▸ Problem details: If a line in the records below contains "abstract", copy that line.
### Supplied records
(** C5, as the code has it.  For an event with a recorded allocation
    [a > 0] of an item and a request [qty > 0], the event's entry loses
    exactly [min qty a] units and is erased when nothing is left; the
    item's [allocatedQuantity] loses the same amount when it is at least
    that large, and is left as it is otherwise. *)
Theorem deallocation_clamps s eventId itemId qty ke ki event item a :
  System.findEventById eventId s = Some ke -> System.events s !! ke = Some event ->
  System.findInventoryItemById itemId s = Some ki ->
  System.inventory s !! ki = Some item ->
  Event.allocatedInventory event !! itemId = Some a -> 0 < a -> 0 < qty ->
  let r := System.trackInventoryAllocationToEvent eventId 2 itemId qty s in
  let removed := Z.min qty a in
  exists item' event',
    System.inventory r.2 = <[ki := item']> (System.inventory s)
    /\ System.events r.2 = <[ke := event']> (System.events s)
    /\ Event.allocatedInventory event' !! itemId
       = (if a <=? qty then None else Some (a - removed))
    /\ entry (Event.allocatedInventory event') itemId
       = entry (Event.allocatedInventory event) itemId - removed
    /\ (forall other, other <> itemId ->
          Event.allocatedInventory event' !! other = Event.allocatedInventory event !! other)
    /\ InventoryItem.allocatedQuantity item'
       = (if removed <=? InventoryItem.allocatedQuantity item
          then InventoryItem.allocatedQuantity item - removed
          else InventoryItem.allocatedQuantity item)
    /\ InventoryItem.totalQuantity item' = InventoryItem.totalQuantity item
    /\ exists item_name event_name, In (Deallocated removed item_name event_name) r.1.
Proof.
  intros Hfe He Hfi Hi Ha Hapos Hqpos r removed. subst r removed.
  destruct (find_index_Some _ _ _ Hfi) as (item0 & Hitem0 & Hid & _).
  rewrite Hi in Hitem0. injection Hitem0 as <-. apply Z.eqb_eq in Hid.
  unfold System.trackInventoryAllocationToEvent. rewrite Hfe, He. simpl.
  rewrite Hfi, Hi, Ha, Hid.
  rewrite (deallocateInventoryItem_spec itemId qty event a Ha Hqpos).
  rewrite (Z.min_comm qty a).
  assert (0 < Z.min a qty) as Hmin by lia.
  destruct (0 <? Z.min a qty) eqn:Hpos; [|lia].
  pose proof (deallocate_spec (Z.min a qty) item Hmin) as Hd.
  destruct (InventoryItem.deallocate (Z.min a qty) item) as [[log item'] ok].
  simpl in Hd. subst item'. simpl.
  eexists _, _. split; [reflexivity|]. split; [reflexivity|]. simpl.
  split; [|split; [|split; [|split; [|split]]]].
  - destruct (a <=? qty) eqn:Hle.
    + apply lookup_delete_eq.
    + rewrite lookup_insert_eq. f_equal. lia.
  - unfold entry. rewrite Ha. simpl. destruct (a <=? qty) eqn:Hle.
    + rewrite lookup_delete_eq. simpl. lia.
    + rewrite lookup_insert_eq. simpl. lia.
  - intros other Hother. destruct (a <=? qty).
    + by rewrite lookup_delete_ne.
    + by rewrite lookup_insert_ne.
  - by destruct (Z.min a qty <=? InventoryItem.allocatedQuantity item).
  - by destruct (Z.min a qty <=? InventoryItem.allocatedQuantity item).
  - eexists _, _. right. apply in_or_app. right. left. reflexivity.
Qed.
(* ===== verification/Prelude.v ===== *)
(** * Verification of the inference-cache cache plane

    inference-cache keeps, next to a fleet of LLM engine replicas, a soft-state index
    of which replica holds the KV cache of which token prefix, and answers a gateway's
    question "where should this prompt go".  The program modelled here is the data
    path of that system and the control loops around it, written in Go:

    - [internal/subscriber] runs beside each engine: it turns the engine's block
      events into prefix hashes of its own and reports them to the server;
    - [pkg/fingerprint] is that hash, shared by the reporting and the asking side;
    - [internal/index] is the index: ingest, events, TTL sweep, tenant quota and cap
      eviction (LRU and LFU), exact and chain lookup, ranking, affinity, snapshots;
    - [internal/server] puts the index behind gRPC and HTTP: the policy store that the
      controller pushes, the LookupRoute handler with its gates, floors and deadlines,
      the report and event handlers, the functional probe, and the token-review
      middleware in front of the HTTP endpoints;
    - [internal/controller] resolves CachePolicy and CacheTenant objects into the
      pushed snapshot and projects the server's snapshot back onto CacheIndex,
      CacheBackend and CacheTenant status; it reconciles every CacheBackend: the managed
      storage workload, the NodeLocal server pods and the cleanup of their shared memory,
      and the conditions that say whether the backend serves; [internal/webhook] admits
      those objects and injects the cache configuration of the owning CacheBackend into
      engine pods, with the runtime and storage adapters of [internal/adapters] and
      [pkg/adapters];
    - [internal/index/calibration] replays recorded traffic through the index to
      choose the ranker's parameters;
    - [internal/cli/doctor] and [cmd/inferencecache] check an installation from outside:
      the server's endpoints and the objects of the cluster.

    ** How the parts meet

    Engine events reach a subscriber, which sends CacheStateUpdate and CacheEvent
    messages; the service translates them into [Ingest] and [ApplyEvent] calls; the
    index reads TTLs, budgets and eviction algorithms from the policy store through
    its resolvers; LookupRoute resolves a request to block hashes, looks them up,
    applies the policy and, only when a response is delivered, credits the entries it
    used; the probe writes and reads a reserved tenant of the same index.  The
    controllers list the admitted objects, push their resolution to the policy handler
    and read the index snapshot the same server takes.  An engine pod is admitted
    through the injector: it finds the CacheBackend that owns the pod, lets the selected
    adapter render the configuration, merges the operator's overrides, and stamps what it
    did; the event controller turns the stamps into events.  The CacheBackend controller
    reads the stamps of the pods, the participation the poller publishes and the answer of
    the server's probe, and layers them into the backend's conditions.  The server's
    controller-facing listener puts the token review in front of the policy, snapshot and
    probe handlers; the doctor probes the same routes and reads the same conditions,
    stamps and events.

    ** Files

    - [Prelude]: sums over finite maps, list lemmas, notation, tactics, hint database.
    - [Ordering]: Go's sort.Slice as a sort whose result a total order determines.
    - [GoRuntime], [Floats]: machine integers with their wrap-around, time.Time and
      Duration, IEEE binary32/64 arithmetic (SpecFloat) with facts on rounding, strings and
      byte encodings; [GoText], [GoNumbers]: the parts of strings, encoding/json, net,
      strconv and time (the text of a Duration) the program uses.
    - [IndexTypes] (types.go, index.go): keys, entries behind pointers (a heap of
      locations, so that a lookup's pending credits alias the entries they were taken
      from), configuration and state.
    - [IndexAccounting], [IndexMetrics] (accounting.go): upsert, remove, the counters
      and secondary indexes, the exported gauge; the invariant [index_wf].
    - [IndexEviction] (eviction.go), [IndexRanking] (ranking.go), [IndexIngest]
      (ingest.go), [IndexLookup] (lookup.go and the result methods of types.go),
      [IndexSnapshot] (snapshot.go): one definition per operation, with its lemmas.
    - [IndexSpec]: the abstract contract of the index (two finite maps and relations
      on them) and the refinement of the code's operations to it.
    - [IndexSystem]: the index as a state machine over critical sections, with its
      reachable states, and what an operation leaves alone for others.
    - [IndexTheorems]: the properties of the index; [Samples]: inputs for witnesses.
    - [Calibration] (index/calibration/calibration.go).
    - [K8s]: objects by name and the least object by (namespace, name).
    - [Policy] (server/policy.go, controlplaneapi/policy.go), [Fingerprint]
      (pkg/fingerprint), [Service] (server/inferencecache_service.go),
      [ServerTheorems].
    - [Probe] (server/probe.go, controlplaneapi/probe.go) and [ProbeTheorems].
    - [Server] (server/server.go): the interface [ResolverLaws] between the index and
      its resolvers, the policy store as an instance of it, the running server and its
      properties; [Auth] (server/auth/middleware.go); [HttpServer] (server/server.go): the
      options, the routes of the two HTTP listeners, the handlers behind the authenticators
      with requests in flight, the listeners and the order of Serve; [HttpTheorems].
    - [Doctor] (cli/doctor/finding.go, checks, output, cmd/inferencecache): the findings,
      the nine checks, the report formats, endpoint discovery and the exit code;
      [DoctorTheorems].
    - [ControlPlane] (controller/controlplane_controller.go), [IndexPoller] and
      [IndexPollerTheorems] (controller/cacheindex_controller.go, cacheindex_metrics.go),
      [Admission] (webhook/v1alpha1/cachepolicy_webhook.go, cachetenant_webhook.go).
    - [Subscriber] (subscriber/config.go, events.go, positional.go, mapper.go,
      forwarder.go, stats_reporter.go), [ReporterSpec]: what the reporter's messages
      mean; [Pipeline]: from engine events to a routed prompt;
      [Scraper] (subscriber/metrics_scraper.go; internal/canary and pkg/engineclient),
      [Decode] (subscriber/events.go, ParseAdapterNames of config.go, and the socket loop of
      subscriber.go).
    - [CoreV1]: the part of the Kubernetes API the program reads and writes, with
      quantities and name validators as classes; [BackendApi] (api/v1alpha1
      cachebackend types and accessors, the defaulting webhook, enginebinding).
    - [Endpoints] (pkg/adapters/backend/endpoint.go, serviceDNSNamespace,
      splitLMCacheHostPort), [Adapters] (pkg/adapters), [Renderer]
      (lmcache_mp_renderer.go, runtime_helpers.go), [EngineWire]
      (lmcache_mp_nodelocal.go, subscriber.go, lmcachecheck.go), [EngineAdapters]
      (vllm_lmcache_mp.go, sglang_lmcache.go, sglang_hicache.go), [StorageProviders]
      (builtin/storage); [UpsertFacts], [AdapterTheorems]: why rendering is stable;
      [BackendSamples]: inputs for witnesses.
    - [LiveObjects]: pods, workloads and the status of a backend as the controller sees
      them; [ReadinessGate], [ProbeGate], [EngineHealth], [ConnectorHealth],
      [StatusPublish] (controller/cachebackend_status.go, _probe.go, _kernelcheck.go,
      _engine_compat.go, _lmcache_mp_status.go, _serverless.go, probe_client.go): the
      verdicts and the status they are written to; [ManagedWorkload]
      (cachebackend_workload.go), [NodeLocalPods] (lmcache_mp_nodelocal.go),
      [NodeLocalServers] (cachebackend_lmcache_nodelocal.go), [BackendReconciler]
      (cachebackend_reconciler.go, _dispatch.go, _managed.go, and the transition events of
      _status.go); [NodeLocalFacts], [NodeLocalTheorems], [NodeLocalRoundtrip],
      [StatusFacts], [ReconcileTheorems], [ConnectorTheorems], [ReadinessTheorems],
      [ReadinessRuns]: their properties; [ControllerWitnesses]: concrete runs.
    - [Overrides] (webhook/pod/overrides.go), [BackendAdmission],
      [BackendValidator], [BackendTheorems] (webhook/v1alpha1/cachebackend_*.go),
      [PodInjector] (webhook/pod/podinjector.go), [PodEvents]
      (controller/engine_pod_events_controller.go), [HiCacheTheorems],
      [InjectionTheorems], [WiringTheorems]: from an admitted backend to a wired pod.

    ** What the theorems show

    - State: in every state any interleaving of operations reaches, whatever the
      resolvers answer to each, each counter and secondary index equals the quantity
      recomputed from the prefix map and the exported gauge is exact.  For the whole
      server under policy pushes, malformed ones included, the same invariant and the
      global cap hold in every state, and a tenant holds at most the budget that was in
      force when its last report was processed: a budget lowered since then is enforced
      by its next report.
    - Contract: ingest, event and sweep refine an abstract contract that says itself
      which entries an event names and when an entry aged out; evictions and
      rankings do not depend on map iteration order; tenants are isolated up to the
      cap, reserved tenants entirely.
    - Lookup: exact lookup is sound and complete, chain lookup is the longest fresh
      leading run, the fallbacks and the miss diagnosis are exact, the handler's
      response respects every gate and floor, and credit goes only to what was
      delivered, even when entries were evicted in between.
    - Policy: the effect of a push, version by version; fingerprint: composition,
      stability, encodings.
    - Probe: closed to the public contract, passes under concurrent traffic, leaves no
      trace, reports the first failure only.
    - Pipeline: the subscriber's keys are the lookup's keys however the engine cuts
      its events; batching is transparent; the delivered hints are exactly those of
      the engine's events; a cached prompt is found.  A decoded batch is well typed and
      decoding inverts encoding in every wire form, integer, binary and text hashes
      included; a scraped hit rate is the growth of the counters; the
      socket loop delivers every message that decodes and closes what it opens.
    - Auth: in every interleaving a request is served only behind a recent review of its
      token, and the token cache is bounded; on the assembled server the review is for the
      endpoint's own audience, and the policies are what the admitted pushes made them.
    - Doctor: exit code 0 exactly on a healthy installation and 2 exactly when an endpoint or
      a read failed; the audit of a pod agrees with the injector's decision; its probes of a
      live server change nothing.
    - Control plane: after a push the server enforces exactly the least-named policy of
      each namespace and the first budget of each tenant; pushes in the order of their
      lock never take it back, unless the server handles a request late that the client
      gave up on; admitted policies are all in force; the published tenant status, backend
      participation (as far as the status patches are accepted), tier-2 series and index
      rows are exact, and a failed read erases nothing.
    - CacheBackend controller: Ready and ConnectorReady are published exactly when their
      documented conditions hold; a failed probe holds Ready down until a probe passes;
      probes are rate limited; a silent backend becomes Degraded in time; the first event
      is reported once over any run of reconciles; NodeLocal servers are created only
      where they are needed and safe, cleanup never runs beside a consumer, its retries
      end, the finalizer goes last, and the controller recognises every pod it renders.
    - Calibration: the reported point is the best of the grid.
    - Injection: backends admitted one after another own disjoint pods; stamps and events
      tell the decision taken; rendering is idempotent for every adapter on templates that
      leave the reserved mounts free and give SGLang's config flag a value; admitted
      overrides keep every spelling and every value of a reserved flag and every reserved
      variable, although a positional argument may come to stand behind a bare reserved
      toggle; the resource, HiCache and endpoint rules of admission accept exactly what
      their consumers need.

    ** Conventions and bounds

    Fixed-width integers are [Z] with wrap-around written out where the code adds at
    that width (int32 token counts, the int64 access counter); Go's [int] counters of
    map sizes are unbounded.  A critical section of [Index.mu] is one step; the three
    phases of LookupRoute read three separate states, because the code releases the
    lock between them.  Ranging over a map is a fold over its [map_to_list]; where the
    code's result could depend on the order, a theorem shows that it does not, or the
    enumeration is an argument ([takeSnapshot]).  Resolvers are fixed functions within
    one operation and may change between two: a push in the middle of an operation is not
    modelled.  Contexts,
    deadlines, selects and clocks are inputs of a call ([Env], [ProbeEnv]).  Floating
    point is unfused, as on amd64.  What a controller writes is a list of effects in
    order; what the apiserver, the file system and the peer answer are inputs.  Every
    recursion is structural or bounded by the length of its input ([dpWalk] takes the length of the slice as fuel, one group per
    step; [trimLoop] the length of the string, at least one byte per step), so no fuel
    can run out; [FormatFloat32] tries at most nine digits, which suffice for float32.

    ** Not modelled

    Third-party code is a parameter: XXH3, SHA-256, the tokenizer, the tier-2 client,
    the TokenReview API, msgpack (with the laws of its typed reads), the Prometheus text
    parser (its families are an input), meta.SetStatusCondition (with its laws),
    equality.Semantic.DeepEqual, JSON (as its result, or as a codec that round-trips),
    resource.Quantity and the name validators of apimachinery (with their laws), %q.
    Of a pod, the fields no modelled code reads are not represented.  Transport (gRPC,
    HTTP and TLS below the handlers, ZMQ), logging and Prometheus registration, the flag
    parsing of the commands, text/tabwriter and kubeconfig loading, the cgo tokenizer,
    the calibration and sizing commands and generated code are left out:
    they are library calls around the modelled parts.  Of the CacheBackend controller, the
    RFC 3339 text of a time is read by a parameter, DeepEqual on a status is equality of
    this representation, and the staleness of informer caches and SetupWithManager are not
    represented.  Of the HTTP servers, a request has its path unescaped, and a write to a
    client that went away is not represented.

    ** Plan

    Done: index, policy store, fingerprint, service, probe, server wiring, auth, HTTP
    listeners, subscriber, calibration, control plane, index poller, admission of the three
    kinds, pod injector, adapters, pod events, the CacheBackend controller with its NodeLocal
    pods, the doctor, the subscriber's socket loop, the engine client and its canary.  Left: a
    proof that the mean hit rate of a tenant's row is always finite. *)

From stdpp Require Export base gmap strings list fin_maps sorting.
From Stdlib Require Export ZArith Lia Ascii.
Lemma nonneg_not_nan x : nonneg_f x → not_nan x.
Proof. by destruct x. Qed.

Lemma round_nonneg m e l : 0 ≤ m → nonneg_f (binary_round_aux 53 1024 false m e l).
Proof.
  intros Hm. pose proof (round_not_nan 53 1024 false m e l Hm) as Hn. revert Hn.
  unfold binary_round_aux. destruct (shr_fexp _ _ m e l) as [r e1].
  destruct (shr_fexp _ _ _ e1 _) as [r2 e2]. destruct (shr_m r2); [done| |done].
  by destruct (_ <=? _).
Qed.

Lemma f64_of_Z_nonneg z : 0 ≤ z → nonneg_f (f64_of_Z z).
Proof.
  intros Hz. destruct z as [|p|]; [done| |lia]. unfold f64_of_Z, binary_normalize, binary_round.
  destruct (shl_align _ _ _). by apply round_nonneg.
Qed.

Lemma f64_add_nonneg x y : nonneg_f x → nonneg_f y → nonneg_f (f64_add x y).
Proof.
  destruct x as [[]|[]| |[] m1 e1], y as [[]|[]| |[] m2 e2]; try done. intros _ _.
  unfold f64_add, SFadd. cbn [cond_Zopp]. rewrite <-Pos2Z.inj_add.
  unfold binary_normalize, binary_round. destruct (shl_align _ _ _). by apply round_nonneg.
Qed.

Lemma f64_mul_nonneg x y :
  nonneg_f x → nonneg_f y → finite x = true → finite y = true → nonneg_f (f64_mul x y).
Proof.
  destruct x as [[]|[]| |[] m1 e1], y as [[]|[]| |[] m2 e2]; try done. intros _ _ _ _.
  by apply round_nonneg.
Qed.

Lemma f64_div_nonneg x m e : nonneg_f x → nonneg_f (f64_div x (S754_finite false m e)).
Proof.
  destruct x as [[]|[]| |[] m1 e1]; try done. intros _. unfold f64_div, SFdiv.
  pose proof (div_core_nonneg m1 e1 m e) as H.
  destruct (SFdiv_core_binary _ _ _ _ _ _) as [[mz ez] lz]. by apply round_nonneg.
Qed.
Definition isCont (b : Z) : bool := (128 <=? b) && (b <=? 191).
Definition between (lo hi b : Z) : bool := (lo <=? b) && (b <=? hi).

(** [utf8.DecodeRune]: the length of the valid encoding the bytes start with, if any. *)
Definition runeLen (l : list Z) : option nat :=
  match l with
  | [] => None
  | b0 :: r =>
      if b0 <? 128 then Some 1%nat
      else match r with
      | [] => None
      | b1 :: r =>
          if between 194 223 b0 && isCont b1 then Some 2%nat
          else match r with
          | [] => None
          | b2 :: r =>
              let second := if b0 =? 224 then between 160 191 b1
                            else if b0 =? 237 then between 128 159 b1
                            else between 225 239 b0 && isCont b1 in
              if second && isCont b2 then Some 3%nat
              else match r with
              | [] => None
              | b3 :: _ =>
                  let second := if b0 =? 240 then between 144 191 b1
                                else if b0 =? 244 then between 128 143 b1
                                else between 241 243 b0 && isCont b1 in
                  if second && isCont b2 && isCont b3 then Some 4%nat else None
              end
          end
      end
  end.

Definition hexDigit (z : Z) : Z := if z <? 10 then 48 + z else 87 + z.
Definition unicodeEscape (z : Z) : list Z :=
  [92; 117; hexDigit (z / 4096); hexDigit (z / 256 mod 16); hexDigit (z / 16 mod 16); hexDigit (z mod 16)].

(** An ASCII byte, with the HTML-safe escapes of [json.Marshal]. *)
Definition jsonByte (b : Z) : list Z :=
  if (b =? 34) || (b =? 92) then [92; b]
  else if b =? 8 then [92; 98]
  else if b =? 12 then [92; 102]
  else if b =? 10 then [92; 110]
  else if b =? 13 then [92; 114]
  else if b =? 9 then [92; 116]
  else if (b <? 32) || (b =? 60) || (b =? 62) || (b =? 38) then unicodeEscape b
  else [b].

(** Each round consumes at least one byte, so the length is fuel enough. *)
Fixpoint jsonBytes (fuel : nat) (l : list Z) : list Z :=
  match fuel with
  | O => []
  | S fuel =>
      match l with
      | [] => []
      | b :: rest =>
          match runeLen l with
          | None => unicodeEscape 65533 ++ jsonBytes fuel rest
          | Some 1%nat => jsonByte b ++ jsonBytes fuel rest
          | Some n =>
              (if bool_decide (take n l = [226; 128; 168]) then unicodeEscape 8232
               else if bool_decide (take n l = [226; 128; 169]) then unicodeEscape 8233
               else take n l) ++ jsonBytes fuel (drop n l)
          end
      end
  end.

(** [json.Marshal] of a string. *)
Definition jsonString (s : string) : string :=
  let l := bytesOf s in dq +:+ ofBytes (jsonBytes (length l) l) +:+ dq.

(** [json.Marshal] of an object with members in the order given. *)
Definition jsonObject (members : list (string * string)) : string :=
  "{" +:+ Join "," ((λ kv : string * string, jsonString kv.1 +:+ ":" +:+ kv.2) <$> members) +:+ "}".

(** Text without quotes, backslashes, controls, HTML characters and non-ASCII is copied. *)
Definition jsonPlain (b : Z) : bool :=
  between 32 127 b && negb (bool_decide (b ∈ [34; 92; 60; 62; 38])).

Lemma jsonBytes_plain l : Forall (λ b, jsonPlain b = true) l → jsonBytes (length l) l = l.
Proof.
  induction 1 as [|b l Hb _ IH]; [done|]. cbn [length jsonBytes]. unfold runeLen.
  unfold jsonPlain, between in Hb. apply andb_true_iff in Hb as [Hr Hb%negb_true_iff%bool_decide_eq_false].
  assert (b <? 128 = true) as -> by lia. unfold jsonByte.
  assert ((b =? 34) || (b =? 92) = false) as ->.
  { apply orb_false_iff. split; apply Z.eqb_neq; intros ->; apply Hb; set_solver. }
  assert ((b <? 32) || (b =? 60) || (b =? 62) || (b =? 38) = false) as ->.
  { rewrite !orb_false_iff. split_and!; [lia|..]; apply Z.eqb_neq; intros ->; apply Hb; set_solver. }
  repeat match goal with |- context [b =? ?z] => destruct (Z.eqb_spec b z); [subst; done|] end.
  simpl. by rewrite IH.
Qed.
######
▸ Completed exercise:
    - [IndexSpec]: the abstract contract of the index (two finite maps and relations
    - Contract: ingest, event and sweep refine an abstract contract that says itself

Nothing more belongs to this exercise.